(EXERCISE AIM) Return every line from the one with "(if hasMore then" through the one with "map (fun c =>", inclusive, exactly as it appears below.

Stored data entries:

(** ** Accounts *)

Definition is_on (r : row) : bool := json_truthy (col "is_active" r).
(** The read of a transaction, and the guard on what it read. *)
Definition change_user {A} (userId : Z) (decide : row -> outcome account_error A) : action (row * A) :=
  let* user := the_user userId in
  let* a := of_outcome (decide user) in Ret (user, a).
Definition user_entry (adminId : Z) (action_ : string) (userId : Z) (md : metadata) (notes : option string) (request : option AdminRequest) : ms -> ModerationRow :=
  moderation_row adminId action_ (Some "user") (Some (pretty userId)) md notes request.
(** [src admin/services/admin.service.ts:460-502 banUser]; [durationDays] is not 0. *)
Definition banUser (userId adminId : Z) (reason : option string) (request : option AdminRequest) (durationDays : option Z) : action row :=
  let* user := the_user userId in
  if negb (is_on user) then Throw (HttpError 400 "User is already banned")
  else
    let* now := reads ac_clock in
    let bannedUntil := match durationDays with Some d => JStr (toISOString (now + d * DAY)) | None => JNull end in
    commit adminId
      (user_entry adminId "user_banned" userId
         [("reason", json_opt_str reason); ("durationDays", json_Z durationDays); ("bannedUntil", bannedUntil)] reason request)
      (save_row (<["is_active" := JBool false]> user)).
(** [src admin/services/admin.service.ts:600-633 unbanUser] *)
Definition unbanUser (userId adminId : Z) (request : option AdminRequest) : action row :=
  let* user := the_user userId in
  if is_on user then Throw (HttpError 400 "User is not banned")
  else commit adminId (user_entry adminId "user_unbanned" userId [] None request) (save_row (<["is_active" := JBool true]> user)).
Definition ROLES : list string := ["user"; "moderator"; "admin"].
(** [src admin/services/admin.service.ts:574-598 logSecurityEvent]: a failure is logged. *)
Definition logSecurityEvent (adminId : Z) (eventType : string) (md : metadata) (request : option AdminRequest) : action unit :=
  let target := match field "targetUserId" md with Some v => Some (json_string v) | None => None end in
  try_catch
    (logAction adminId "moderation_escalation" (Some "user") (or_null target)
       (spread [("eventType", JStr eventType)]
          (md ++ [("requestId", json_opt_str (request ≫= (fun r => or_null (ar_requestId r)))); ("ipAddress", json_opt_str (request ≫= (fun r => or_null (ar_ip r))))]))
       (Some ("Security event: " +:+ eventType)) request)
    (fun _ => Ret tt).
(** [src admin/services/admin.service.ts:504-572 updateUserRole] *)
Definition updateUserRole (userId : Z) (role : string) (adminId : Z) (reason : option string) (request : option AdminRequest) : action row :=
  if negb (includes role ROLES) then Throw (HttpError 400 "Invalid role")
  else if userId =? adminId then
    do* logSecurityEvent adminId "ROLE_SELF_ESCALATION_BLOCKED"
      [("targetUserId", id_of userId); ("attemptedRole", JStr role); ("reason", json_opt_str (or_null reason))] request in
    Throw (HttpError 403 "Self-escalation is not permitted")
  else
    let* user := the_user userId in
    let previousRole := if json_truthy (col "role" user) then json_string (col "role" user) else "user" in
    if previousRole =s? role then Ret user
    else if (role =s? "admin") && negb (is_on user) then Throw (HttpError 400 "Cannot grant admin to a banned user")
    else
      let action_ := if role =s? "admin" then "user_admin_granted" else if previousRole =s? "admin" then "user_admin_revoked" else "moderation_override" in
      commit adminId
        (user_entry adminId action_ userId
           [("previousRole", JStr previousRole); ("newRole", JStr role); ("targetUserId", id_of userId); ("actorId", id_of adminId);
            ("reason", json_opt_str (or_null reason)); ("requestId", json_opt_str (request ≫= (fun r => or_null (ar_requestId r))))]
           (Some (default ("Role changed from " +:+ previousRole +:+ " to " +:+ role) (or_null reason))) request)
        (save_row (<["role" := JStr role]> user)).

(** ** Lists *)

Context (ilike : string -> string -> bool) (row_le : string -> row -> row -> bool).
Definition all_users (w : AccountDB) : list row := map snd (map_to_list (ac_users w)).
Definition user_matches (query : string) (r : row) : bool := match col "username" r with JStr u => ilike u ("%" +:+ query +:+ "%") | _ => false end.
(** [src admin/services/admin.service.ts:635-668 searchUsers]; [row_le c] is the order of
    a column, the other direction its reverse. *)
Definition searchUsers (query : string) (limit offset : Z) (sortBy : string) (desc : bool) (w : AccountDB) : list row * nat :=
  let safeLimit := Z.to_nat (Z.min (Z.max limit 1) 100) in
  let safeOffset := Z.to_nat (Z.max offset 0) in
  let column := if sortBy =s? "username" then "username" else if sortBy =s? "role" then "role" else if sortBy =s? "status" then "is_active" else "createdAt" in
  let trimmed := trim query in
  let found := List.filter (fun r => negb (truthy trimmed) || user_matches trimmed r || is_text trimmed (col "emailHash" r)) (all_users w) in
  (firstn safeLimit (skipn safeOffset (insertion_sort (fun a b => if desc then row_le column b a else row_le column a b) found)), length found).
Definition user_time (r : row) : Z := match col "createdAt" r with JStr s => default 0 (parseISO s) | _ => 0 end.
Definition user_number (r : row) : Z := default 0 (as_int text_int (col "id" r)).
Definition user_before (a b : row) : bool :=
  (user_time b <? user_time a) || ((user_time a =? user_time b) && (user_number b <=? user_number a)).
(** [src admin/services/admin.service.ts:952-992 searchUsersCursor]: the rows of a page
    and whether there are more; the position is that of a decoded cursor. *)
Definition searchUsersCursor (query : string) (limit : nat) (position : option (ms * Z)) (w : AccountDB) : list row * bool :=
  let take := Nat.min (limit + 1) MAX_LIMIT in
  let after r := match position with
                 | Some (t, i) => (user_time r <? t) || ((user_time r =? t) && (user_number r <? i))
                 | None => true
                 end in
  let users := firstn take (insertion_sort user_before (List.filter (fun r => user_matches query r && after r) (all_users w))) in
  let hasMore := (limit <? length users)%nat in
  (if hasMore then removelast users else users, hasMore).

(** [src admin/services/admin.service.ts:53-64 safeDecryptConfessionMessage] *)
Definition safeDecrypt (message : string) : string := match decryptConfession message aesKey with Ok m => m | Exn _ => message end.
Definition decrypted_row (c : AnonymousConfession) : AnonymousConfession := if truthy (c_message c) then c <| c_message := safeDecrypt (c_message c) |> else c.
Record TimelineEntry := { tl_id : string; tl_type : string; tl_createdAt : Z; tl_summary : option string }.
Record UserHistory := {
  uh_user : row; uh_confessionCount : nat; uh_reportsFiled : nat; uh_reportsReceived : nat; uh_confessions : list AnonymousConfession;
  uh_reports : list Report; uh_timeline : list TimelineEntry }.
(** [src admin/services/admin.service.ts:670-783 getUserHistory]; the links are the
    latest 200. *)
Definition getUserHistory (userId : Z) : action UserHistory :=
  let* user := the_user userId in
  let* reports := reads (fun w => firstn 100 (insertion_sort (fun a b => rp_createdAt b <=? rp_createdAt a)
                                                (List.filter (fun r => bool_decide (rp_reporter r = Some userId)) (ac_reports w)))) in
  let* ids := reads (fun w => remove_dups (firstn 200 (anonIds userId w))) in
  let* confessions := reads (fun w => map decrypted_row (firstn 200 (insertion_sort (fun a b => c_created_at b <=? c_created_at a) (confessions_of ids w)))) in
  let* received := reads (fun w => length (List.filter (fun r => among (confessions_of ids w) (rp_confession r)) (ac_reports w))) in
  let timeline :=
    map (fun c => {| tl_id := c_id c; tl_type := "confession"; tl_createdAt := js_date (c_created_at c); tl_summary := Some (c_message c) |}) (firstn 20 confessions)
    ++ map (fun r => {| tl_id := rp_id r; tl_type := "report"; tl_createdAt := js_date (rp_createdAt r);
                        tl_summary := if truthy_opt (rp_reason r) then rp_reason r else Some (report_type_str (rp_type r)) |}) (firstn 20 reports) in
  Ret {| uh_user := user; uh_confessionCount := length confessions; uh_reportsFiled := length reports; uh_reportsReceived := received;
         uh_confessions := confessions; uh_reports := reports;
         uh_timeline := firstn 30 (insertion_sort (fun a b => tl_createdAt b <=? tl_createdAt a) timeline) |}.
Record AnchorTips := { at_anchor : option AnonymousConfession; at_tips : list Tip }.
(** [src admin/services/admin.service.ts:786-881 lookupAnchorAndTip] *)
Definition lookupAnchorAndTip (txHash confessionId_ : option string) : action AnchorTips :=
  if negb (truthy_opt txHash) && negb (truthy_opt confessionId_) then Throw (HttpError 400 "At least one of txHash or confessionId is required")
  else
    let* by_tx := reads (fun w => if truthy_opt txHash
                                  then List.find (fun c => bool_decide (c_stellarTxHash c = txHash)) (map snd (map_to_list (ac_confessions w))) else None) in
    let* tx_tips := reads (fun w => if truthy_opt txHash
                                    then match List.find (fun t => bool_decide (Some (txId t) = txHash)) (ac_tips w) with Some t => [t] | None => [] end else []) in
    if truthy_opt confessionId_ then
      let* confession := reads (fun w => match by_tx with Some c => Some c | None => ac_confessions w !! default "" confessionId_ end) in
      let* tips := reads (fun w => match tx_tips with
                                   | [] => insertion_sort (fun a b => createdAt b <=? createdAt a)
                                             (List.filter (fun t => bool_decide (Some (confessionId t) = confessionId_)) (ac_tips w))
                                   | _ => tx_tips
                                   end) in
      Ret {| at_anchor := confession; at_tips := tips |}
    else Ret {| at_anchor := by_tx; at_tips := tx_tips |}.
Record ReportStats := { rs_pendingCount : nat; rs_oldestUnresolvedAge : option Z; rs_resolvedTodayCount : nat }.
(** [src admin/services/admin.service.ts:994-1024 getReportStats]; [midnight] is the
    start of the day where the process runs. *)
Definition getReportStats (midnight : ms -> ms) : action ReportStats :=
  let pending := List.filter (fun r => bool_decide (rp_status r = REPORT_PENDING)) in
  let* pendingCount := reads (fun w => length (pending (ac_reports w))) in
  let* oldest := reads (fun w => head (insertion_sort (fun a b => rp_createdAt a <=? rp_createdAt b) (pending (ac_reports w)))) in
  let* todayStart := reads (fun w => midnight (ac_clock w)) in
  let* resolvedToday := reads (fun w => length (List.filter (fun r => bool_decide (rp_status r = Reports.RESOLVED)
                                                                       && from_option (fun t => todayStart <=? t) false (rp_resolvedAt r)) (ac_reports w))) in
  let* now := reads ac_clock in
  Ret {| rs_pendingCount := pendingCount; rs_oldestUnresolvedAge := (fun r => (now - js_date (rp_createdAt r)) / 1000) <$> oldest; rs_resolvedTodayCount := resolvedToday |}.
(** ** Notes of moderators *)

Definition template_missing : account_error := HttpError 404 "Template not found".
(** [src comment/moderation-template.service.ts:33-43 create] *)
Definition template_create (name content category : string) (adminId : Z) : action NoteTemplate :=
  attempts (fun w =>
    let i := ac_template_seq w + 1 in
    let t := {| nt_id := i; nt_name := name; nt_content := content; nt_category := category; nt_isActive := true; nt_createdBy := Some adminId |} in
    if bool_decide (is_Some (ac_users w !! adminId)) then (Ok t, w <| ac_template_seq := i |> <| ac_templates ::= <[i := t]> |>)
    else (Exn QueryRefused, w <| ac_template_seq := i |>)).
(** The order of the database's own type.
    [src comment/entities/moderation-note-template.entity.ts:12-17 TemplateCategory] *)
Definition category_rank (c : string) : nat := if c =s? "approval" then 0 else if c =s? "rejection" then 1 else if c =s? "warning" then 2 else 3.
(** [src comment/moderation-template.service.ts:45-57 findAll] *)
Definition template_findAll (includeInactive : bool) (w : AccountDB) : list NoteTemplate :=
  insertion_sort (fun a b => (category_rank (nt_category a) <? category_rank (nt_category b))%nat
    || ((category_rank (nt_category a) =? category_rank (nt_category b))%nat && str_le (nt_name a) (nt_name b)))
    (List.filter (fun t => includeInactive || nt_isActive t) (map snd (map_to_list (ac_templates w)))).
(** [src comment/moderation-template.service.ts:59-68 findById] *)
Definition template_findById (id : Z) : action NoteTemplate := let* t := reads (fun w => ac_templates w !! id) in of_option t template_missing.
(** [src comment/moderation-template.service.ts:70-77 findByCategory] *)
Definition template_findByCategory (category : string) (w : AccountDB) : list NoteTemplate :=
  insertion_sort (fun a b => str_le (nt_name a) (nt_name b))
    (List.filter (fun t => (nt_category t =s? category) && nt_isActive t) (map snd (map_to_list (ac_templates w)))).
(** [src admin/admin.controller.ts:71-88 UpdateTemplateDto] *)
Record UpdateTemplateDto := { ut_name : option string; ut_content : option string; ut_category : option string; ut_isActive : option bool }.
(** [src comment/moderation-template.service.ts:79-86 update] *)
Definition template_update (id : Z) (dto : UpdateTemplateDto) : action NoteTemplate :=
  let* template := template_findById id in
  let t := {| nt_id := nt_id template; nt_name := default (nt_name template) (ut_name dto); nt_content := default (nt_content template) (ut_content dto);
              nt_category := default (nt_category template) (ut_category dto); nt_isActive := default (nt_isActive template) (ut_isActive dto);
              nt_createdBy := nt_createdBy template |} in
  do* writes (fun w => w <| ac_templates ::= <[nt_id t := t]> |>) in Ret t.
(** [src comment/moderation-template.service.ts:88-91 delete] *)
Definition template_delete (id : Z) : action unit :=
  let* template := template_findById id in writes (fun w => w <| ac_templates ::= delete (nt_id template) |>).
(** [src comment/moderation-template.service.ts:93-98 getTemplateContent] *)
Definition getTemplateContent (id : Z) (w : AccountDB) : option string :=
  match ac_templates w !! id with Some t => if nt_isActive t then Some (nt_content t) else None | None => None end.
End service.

(SOLUTION FOR THIS PROBLEM)
  (if hasMore then removelast users else users, hasMore).

(** [src admin/services/admin.service.ts:53-64 safeDecryptConfessionMessage] *)
Definition safeDecrypt (message : string) : string := match decryptConfession message aesKey with Ok m => m | Exn _ => message end.
Definition decrypted_row (c : AnonymousConfession) : AnonymousConfession := if truthy (c_message c) then c <| c_message := safeDecrypt (c_message c) |> else c.
Record TimelineEntry := { tl_id : string; tl_type : string; tl_createdAt : Z; tl_summary : option string }.
Record UserHistory := {
  uh_user : row; uh_confessionCount : nat; uh_reportsFiled : nat; uh_reportsReceived : nat; uh_confessions : list AnonymousConfession;
  uh_reports : list Report; uh_timeline : list TimelineEntry }.
(** [src admin/services/admin.service.ts:670-783 getUserHistory]; the links are the
    latest 200. *)
Definition getUserHistory (userId : Z) : action UserHistory :=
  let* user := the_user userId in
  let* reports := reads (fun w => firstn 100 (insertion_sort (fun a b => rp_createdAt b <=? rp_createdAt a)
                                                (List.filter (fun r => bool_decide (rp_reporter r = Some userId)) (ac_reports w)))) in
  let* ids := reads (fun w => remove_dups (firstn 200 (anonIds userId w))) in
  let* confessions := reads (fun w => map decrypted_row (firstn 200 (insertion_sort (fun a b => c_created_at b <=? c_created_at a) (confessions_of ids w)))) in
  let* received := reads (fun w => length (List.filter (fun r => among (confessions_of ids w) (rp_confession r)) (ac_reports w))) in
  let timeline :=
    map (fun c => {| tl_id := c_id c; tl_type := "confession"; tl_createdAt := js_date (c_created_at c); tl_summary := Some (c_message c) |}) (firstn 20 confessions)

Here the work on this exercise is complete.